▸ **EXERCISE AIM**:
Copy each line of the listing below where the word "long" turns up.

>>>>>

(** C19. A prepared context fits, and nothing but tool texts and whole old rounds was given up for it.  The estimate of the prepared request is the reported one and
    leaves the output reserve free.  A request that fits is passed on unchanged; otherwise long tool results are replaced by excerpts, which alters nothing but
    their content, and the oldest rounds are dropped, as few as possible: never a system message, never the last round, never part of a round. *)
Theorem prepared_contexts_fit request window p : prepare text_tokens image_tokens request (AInt window) = inr p ->
  let budget := window - output_reserve request in
  estimate text_tokens image_tokens (px_request p) = px_estimated p /\ px_estimated p + output_reserve request <= window /\
  ((px_request p = request /\ px_removed_rounds p = 0 /\ px_truncated_tools p = 0) \/
   (budget < estimate text_tokens image_tokens request /\
    exists ms k, Forall2 alike (mr_messages request) ms /\
      px_request p = left_over request ms k /\ px_removed_rounds p = Z.of_nat k /\ (k = 0 \/ k < length (rounds_of ms))%nat /\
      (forall j, (j < k)%nat -> budget < estimate text_tokens image_tokens (left_over request ms j)) /\
      (forall i m, ms !! i = Some m -> mm_role m = SYSTEM -> i ∉ first_rounds k (rounds_of ms)))).
Proof.
  unfold prepare. destruct (window <? 1); [done|]. destruct (validate_pairs (mr_messages request)) as [e|[]] eqn:Hpairs; simpl; [done|].
  destruct (_ <=? 0); [done|]. destruct (estimate _ _ request <=? _) eqn:Hfit.
  - intros [= <-]. simpl. split_and!; [done|lia|by left].
  - set (budget := window - output_reserve request). set (ms := truncate text_tokens (tool_limit request budget) <$> mr_messages request).
    destruct (drop_old_rounds budget request ms) as (k & Hk & -> & Hlow & _).
    destruct (budget <? _) eqn:Hbig; [done|]. destruct (validate_pairs (mr_messages (left_over request ms k))); [done|]. simpl. intros [= <-]. simpl.
    split_and!; [done|unfold budget in Hbig; lia|]. right. split; [lia|]. exists ms, k. split_and!; try done.
    + apply truncated_alike.
    + intros i m Hi Hs Hin%first_rounds_elem. rewrite <- (truncated_pairs (tool_limit request budget)) in Hpairs. fold ms in Hpairs.
      unfold validate_pairs in Hpairs. apply ebind_inr in Hpairs as ([pending used] & Hrun & _).
      apply (ri_system _ _ _ _ (rounds_inv_holds _ _ _ Hrun) i m); [|done|done]. apply list_elem_of_lookup. exists i. by rewrite list_lookup_imap, Hi.
Qed.

(** A capacity error is real: a paired request is refused for its size only if the output reserve fills the window, or the request is too long even without
    its old rounds. *)
Theorem capacity_errors_are_real request window : prepare text_tokens image_tokens request (AInt window) = inl ContextCapacityError ->
  window <= output_reserve request \/
  exists ms, Forall2 alike (mr_messages request) ms /\
    window - output_reserve request < estimate text_tokens image_tokens (left_over request ms (pred (length (rounds_of ms)))).
Proof.
  unfold prepare. destruct (window <? 1); [done|]. destruct (validate_pairs (mr_messages request)) as [e|[]] eqn:Hpairs; simpl.
  - intros [= ->]. exfalso. revert Hpairs. unfold validate_pairs. intros [Hp|(st & _ & Hp)]%ebind_inl; [|by case_decide].
    apply efold_inl in Hp as (before & m & rest & [pending used] & _ & _ & Hp). unfold pair_step in Hp.
    destruct (mm_role m); [done| | |]; try (case_decide; [|done]; apply efold_inl in Hp as (b & c & r & st & _ & _ & Hp); unfold use_call in Hp; by case_decide).
    destruct (mm_tool_call_id m); [|done]. by case_decide.
  - destruct (_ <=? 0) eqn:Hres; [intros _; left; lia|]. destruct (estimate _ _ request <=? _) eqn:Hfit; [done|].
    set (budget := window - output_reserve request). set (ms := truncate text_tokens (tool_limit request budget) <$> mr_messages request).
    destruct (drop_old_rounds budget request ms) as (k & Hk & -> & Hlow & Hup).
    destruct (budget <? estimate _ _ _) eqn:Hbig; [|unfold left_over; simpl; by rewrite pairs_without_rounds; [|unfold ms; rewrite truncated_pairs|lia]]. intros _. right. exists ms. split.
    + apply truncated_alike.
    + destruct Hup as [->|Hup]; lia.
Qed.
End Facts.

(** ** Examples *)
#[local] Instance demo_loads : JsonLoads := loads.

(** A finished round with a tool call, and a new question *)
Definition demo_history : list ModelMessage :=
  [MkMessage SYSTEM [TextContent "Be brief."] [] None None;
   MkMessage USER [TextContent "Read it."] [] None None;
   MkMessage ASSISTANT [] [MkToolCall "c1" "read" []] None None;
   MkMessage TOOL [TextContent "0123456789012345678901234567890123456789012345678901234567890123456789"] [] (Some "c1") (Some "read");
   MkMessage ASSISTANT [TextContent "Done."] [] None None;
   MkMessage USER [TextContent "And now?"] [] None None].
Definition demo_request : ModelRequest := MkModelRequest demo_history None [] CHOICE_AUTO None None 100 [] None [].

Example demo_rounds : rounds_of demo_history = [[1; 2; 3; 4]; [5]]%nat.
Proof. reflexivity. Qed.

Lemma demo_compacted : exists p, prepare byte_len 8192 demo_request (AInt 200) = inr p /\ px_removed_rounds p = 1.
Proof. eexists. split; vm_compute; reflexivity. Qed.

<<<<<

▸ **RESPONSE FOR THIS EXERCISE**:
    leaves the output reserve free.  A request that fits is passed on unchanged; otherwise long tool results are replaced by excerpts, which alters nothing but
(** A capacity error is real: a paired request is refused for its size only if the output reserve fills the window, or the request is too long even without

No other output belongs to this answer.